Anyway, Jack Schitt is a little pushy, and Thursday isn't sure she likes him. (You know what she thinks he's worth.) But he's kinda controlling her boss, so she has to follow along. Anyway, an original manuscript of Martin Chuzzlewit (by Dickens) (it's okay--I'd never heard of it either--and I'm an English teacher!) has been stolen, and Thursday quickly connects the dots between the manuscript and Hades--especially when her office receives a frantic call from a Chuzzlewit fan that one of the characters in the manuscript has disappeared! Hades has found a way to go into the novel and take whomever he wants. How diabolical.
Well, I don't want to reveal much more, but Hades steals a couple more things and people, does a lot of maniacal cackling, and inadvertently does something very literary.
And Thursday gets married.

In Lost in a Good Book, Thursday's husband is eradicated. Now, to you or me, eradicated might mean killed. But in the world of this book, eradicated means one of the ChronoGuard has gone into that person's past and changed it so that he (Thursday's husband, for this example) actually died in that auto accident when he was two. So, poor Thursday is the only one with any memory of her husband--as an adult, that is--and she quickly learns that if she wants her husband uneradicated, she may need to help some nefarious people do some wicked things.
Luckily for Thursday, though, the voices she has begun hearing in her head are not a sign of insanity. Oh no: they're people calling her on the footnoterphone, sent from the Jurisfiction offices, of course, which are located in the drawing room at Norland Park (which is in Sense and Sensibility, of course) (Mrs. John Dashwood offered the room, for she would like it known that she is not so callous as many people believe her to be--even though she did convince her husband to kick his half-sisters out with scarcely two shillings to rub together after their dying father asked him to care for them).
Thursday has been recruited as an agent for Jurisfiction because of her ability to jump into and out of stories. And she does quite a bit of jumping in 399 pages.

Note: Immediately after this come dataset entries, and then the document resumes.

Lemma trim_cuts_the_mask_bounds_witness :
  getMaskBounds small_mask = Some (Bounds.mk 1 0 2 1 2 2) /\
  exists trimmed,
    trimCanvasToContent (maskToCanvas small_mask) 0 = NewCanvas trimmed /\
    Canvas.width trimmed = 2 /\ Canvas.height trimmed = 2 /\
    window_of (maskToCanvas small_mask) trimmed 1 0.
Proof.
  split; [vm_compute; reflexivity|].
  pose proof (trim_cuts_the_mask_bounds small_mask 0 small_mask_ok ltac:(lia)) as H.
  replace (getMaskBounds small_mask) with (Some (Bounds.mk 1 0 2 1 2 2)) in H
    by (vm_compute; reflexivity).
  destruct H as (trimmed & Htrim & _ & _ & Hwin & Hsize).
  exists trimmed. split; [exact Htrim|].
  destruct (Hsize eq_refl) as [Hw Hh].
  split; [exact Hw|]. split; [exact Hh | exact Hwin].
Defined.

Lemma mask_without_zero_alpha_cuts_nothing_witness :
  maskedImageData small_image opaque_pixel_mask
  = getImageData (drawImage small_image (createCanvas 3 2)).
Proof.
  apply (mask_without_zero_alpha_cuts_nothing small_image opaque_pixel_mask).
  intros k. unfold array_get. cbn [data opaque_pixel_mask].
  destruct (4 * k + 3 <? 0); [discriminate|].
  destruct (Z.to_nat (4 * k + 3)) as [|[|[|[|n]]]] eqn:E; cbn; discriminate.
Defined.

Lemma transparent_mask_clears_image_witness :
  applyMaskToImage small_image transparent_mask (mkOptions true 3)
  = applyMaskToImage small_image transparent_mask (mkOptions false 3).
Proof.
  apply (transparent_mask_clears_image small_image transparent_mask 3).
  - cbn. lia.
  - cbn. lia.
  - cbn. lia.
  - cbn. lia.
  - intros k Hk. cbn [width height data transparent_mask] in *.
    destruct (array_get_Some (replicate 400 x00) (4 * k + 3)) as [v Hv].
    { rewrite length_replicate. lia. }
    rewrite Hv. f_equal. now apply replicate_get in Hv.
Defined.

Lemma masking_twice_changes_nothing_witness :
  apply_mask small_mask small_image
    (apply_mask small_mask small_image (Canvas.bitmap small_image))
  = apply_mask small_mask small_image (Canvas.bitmap small_image).
Proof.
  apply (masking_twice_changes_nothing small_image small_mask).
  - cbn. lia.
  - cbn. lia.
  - reflexivity.
Defined.


Lemma whole_scale_reads_exact_pixels_witness :
  maskX small_mask small_image 2 = Some 2 /\ maskY small_mask small_image 1 = Some 1 /\
  array_get (data (maskedImageData small_image small_mask)) ((1 * 3 + 2) * 4 + 3)
  = Some xff.
Proof.
  destruct (whole_scale_reads_exact_pixels small_image small_mask 1 1 2 1)
    as (Hmx & Hmy & Halpha); try (cbn; lia); try reflexivity.
  split; [exact Hmx|]. split; [exact Hmy|]. exact Halpha.
Defined.

Lemma returned_canvas_shows_cutout_witness :
  (forall c, 0 <= c < 4 ->
     pixel_byte (applyMaskToImage small_image small_mask (mkOptions false 0)) 0 0 c = x00) /\
  (forall c, 0 <= c < 4 ->
     pixel_byte (applyMaskToImage small_image small_mask (mkOptions false 0)) 1 0 c
     = pixel_byte small_image 1 0 c).
Proof.
  destruct (returned_canvas_shows_cutout small_image small_mask 0 0 0)
    as (_ & _ & Hcut & _); [cbn; lia | cbn; lia |].
  destruct (returned_canvas_shows_cutout small_image small_mask 0 1 0)
    as (_ & _ & _ & Hkept); [cbn; lia | cbn; lia |].
  split.
  - apply Hcut. vm_compute. reflexivity.
  - apply Hkept; vm_compute; [discriminate | reflexivity].
Defined.

End MaskUtilsLaws.
(** ** Facts about the mask colour and the overlay *)
Module SegmenterFacts.
Import Stdlib.Strings.Ascii Float64 MaskUtils MaskUtilsFacts MaskUtilsLaws Segmenter.

(** *** Characters *)

Lemma all_ascii_complete c : c ∈ all_ascii.
Proof.
  unfold all_ascii. apply list_elem_of_fmap. exists (nat_of_ascii c).
  split; [now rewrite ascii_nat_embedding|].
  apply elem_of_seq. pose proof (nat_ascii_bounded c). lia.
Qed.

(** A property checked on every character holds of each. *)
Lemma for_all_ascii (P : ascii -> bool) :
  forallb P all_ascii = true -> forall c, P c = true.
Proof.
  intros H c. rewrite forallb_forall in H. apply H.
  apply list_elem_of_In, all_ascii_complete.
Qed.

Lemma for_all_ascii2 (P : ascii -> ascii -> bool) :
  forallb (fun c1 => forallb (P c1) all_ascii) all_ascii = true ->
  forall c1 c2, P c1 c2 = true.
Proof.
  intros H c1 c2. apply for_all_ascii. exact (for_all_ascii _ H c1).
Qed.

Lemma digit_value_range c : is_hex_digit c = true -> 0 <= digit_value c <= 15.
Proof. unfold is_hex_digit, digit_value. intros H. repeat case_match; lia. Qed.

(** ["#"] is no digit, and a digit is not taken for ["#"]. *)
Lemma strip_hash_digit c s :
  is_hex_digit c = true ->
  match String c s with String "#" rest => rest | _ => String c s end = String c s.
Proof.
  revert s.
  assert (H : forall c, (negb (is_hex_digit c) || negb (Ascii.eqb c "#")) = true).
  { apply for_all_ascii. vm_compute. reflexivity. }
  intros s Hc. specialize (H c). rewrite Hc in H. cbn in H.
  apply negb_true_iff, Ascii.eqb_neq in H.
  destruct c as [[] [] [] [] [] [] [] []]; try reflexivity. congruence.
Qed.

(** [parseInt] of a group the pattern captured: two digits. *)
Lemma parseInt16_two_digits c1 c2 :
  is_hex_digit c1 = true -> is_hex_digit c2 = true ->
  parseInt16 (String c1 (String c2 EmptyString))
  = Some (16 * digit_value c1 + digit_value c2).
Proof.
  assert (H : forall c1 c2,
             (negb (is_hex_digit c1 && is_hex_digit c2) ||
              option_Z_eqb (parseInt16 (String c1 (String c2 EmptyString)))
                (Some (16 * digit_value c1 + digit_value c2))) = true).
  { apply for_all_ascii2. vm_compute. reflexivity. }
  intros H1 H2. specialize (H c1 c2). rewrite H1, H2 in H. cbn [andb negb orb] in H.
  destruct (parseInt16 _) as [n|]; cbn in H; [|discriminate].
  f_equal. lia.
Qed.


(** *** [hexToRgb] *)

(** The pattern on six digits, with and without ["#"]. *)
Lemma hex_pattern_exec_six c1 c2 c3 c4 c5 c6 :
  forallb is_hex_digit [c1; c2; c3; c4; c5; c6] = true ->
  let groups := Some (String c1 (String c2 EmptyString),
                      String c3 (String c4 EmptyString),
                      String c5 (String c6 EmptyString)) in
  hex_pattern_exec (six c1 c2 c3 c4 c5 c6) = groups /\
  hex_pattern_exec (String "#" (six c1 c2 c3 c4 c5 c6)) = groups.
Proof.
  intros Hd groups. pose proof Hd as Hd'. cbn [forallb] in Hd'.
  apply andb_true_iff in Hd' as [H1 _].
  unfold hex_pattern_exec, six. rewrite (strip_hash_digit c1 _ H1).
  cbn [forallb] in Hd |- *. rewrite Hd. split; reflexivity.
Qed.

(** What the pattern accepts: exactly the strings of six digits, with or
    without ["#"] in front. *)
Lemma hex_pattern_exec_spec hex :
  (exists c1 c2 c3 c4 c5 c6,
     forallb is_hex_digit [c1; c2; c3; c4; c5; c6] = true /\
     (hex = six c1 c2 c3 c4 c5 c6 \/ hex = String "#" (six c1 c2 c3 c4 c5 c6)) /\
     hex_pattern_exec hex = Some (String c1 (String c2 EmptyString),
                                  String c3 (String c4 EmptyString),
                                  String c5 (String c6 EmptyString))) \/
  ((forall c1 c2 c3 c4 c5 c6,
      forallb is_hex_digit [c1; c2; c3; c4; c5; c6] = true ->
      hex <> six c1 c2 c3 c4 c5 c6 /\ hex <> String "#" (six c1 c2 c3 c4 c5 c6)) /\
   hex_pattern_exec hex = None).
Proof.
  destruct (hex_pattern_exec hex) as [[[g1 g2] g3]|] eqn:E.
  - left. unfold hex_pattern_exec in E.
    set (body := match hex with String "#" rest => rest | _ => hex end) in *.
    assert (Hbody : hex = body \/ hex = String "#" body).
    { subst body. destruct hex as [|c s]; [now left|].
      destruct c as [[] [] [] [] [] [] [] []]; (now left) || (now right). }
    destruct body as [|c1 [|c2 [|c3 [|c4 [|c5 [|c6 [|c7 s]]]]]]]; try discriminate E.
    destruct (forallb is_hex_digit [c1; c2; c3; c4; c5; c6]) eqn:Hd; [|discriminate E].
    exists c1, c2, c3, c4, c5, c6. split; [exact Hd|]. split; [exact Hbody|].
    symmetry. exact E.
  - right. split; [|reflexivity].
    intros c1 c2 c3 c4 c5 c6 Hd.
    destruct (hex_pattern_exec_six c1 c2 c3 c4 c5 c6 Hd) as [E1 E2].
    split; intros ->; congruence.
Qed.

(** The colour read from six digits. *)
Lemma hexToRgb_six c1 c2 c3 c4 c5 c6 :
  forallb is_hex_digit [c1; c2; c3; c4; c5; c6] = true ->
  let colour := mkRgb (Some (16 * digit_value c1 + digit_value c2))
                  (Some (16 * digit_value c3 + digit_value c4))
                  (Some (16 * digit_value c5 + digit_value c6)) in
  hexToRgb (six c1 c2 c3 c4 c5 c6) = colour /\
  hexToRgb (String "#" (six c1 c2 c3 c4 c5 c6)) = colour.
Proof.
  intros Hd colour. destruct (hex_pattern_exec_six c1 c2 c3 c4 c5 c6 Hd) as [E1 E2].
  cbn [forallb] in Hd. repeat (apply andb_true_iff in Hd as [? Hd]).
  unfold hexToRgb. rewrite E1, E2.
  rewrite !parseInt16_two_digits by assumption. split; reflexivity.
Qed.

I feel that I'm not doing these novels justice. They are witty and clever, and devilishly fun to read. The truth is, I promised myself that I wouldn't start the third one until I'd written this post, so...uh...I'm basically diddling my way through it so I can jump into the next novel.

Just trust me, okay? And follow Resolution #265: take the book advice of a trusted friend. I have #1 and #2 finished, if you'd like to borrow them. Just remember where they came from and bring them back (in good condition) when you're done.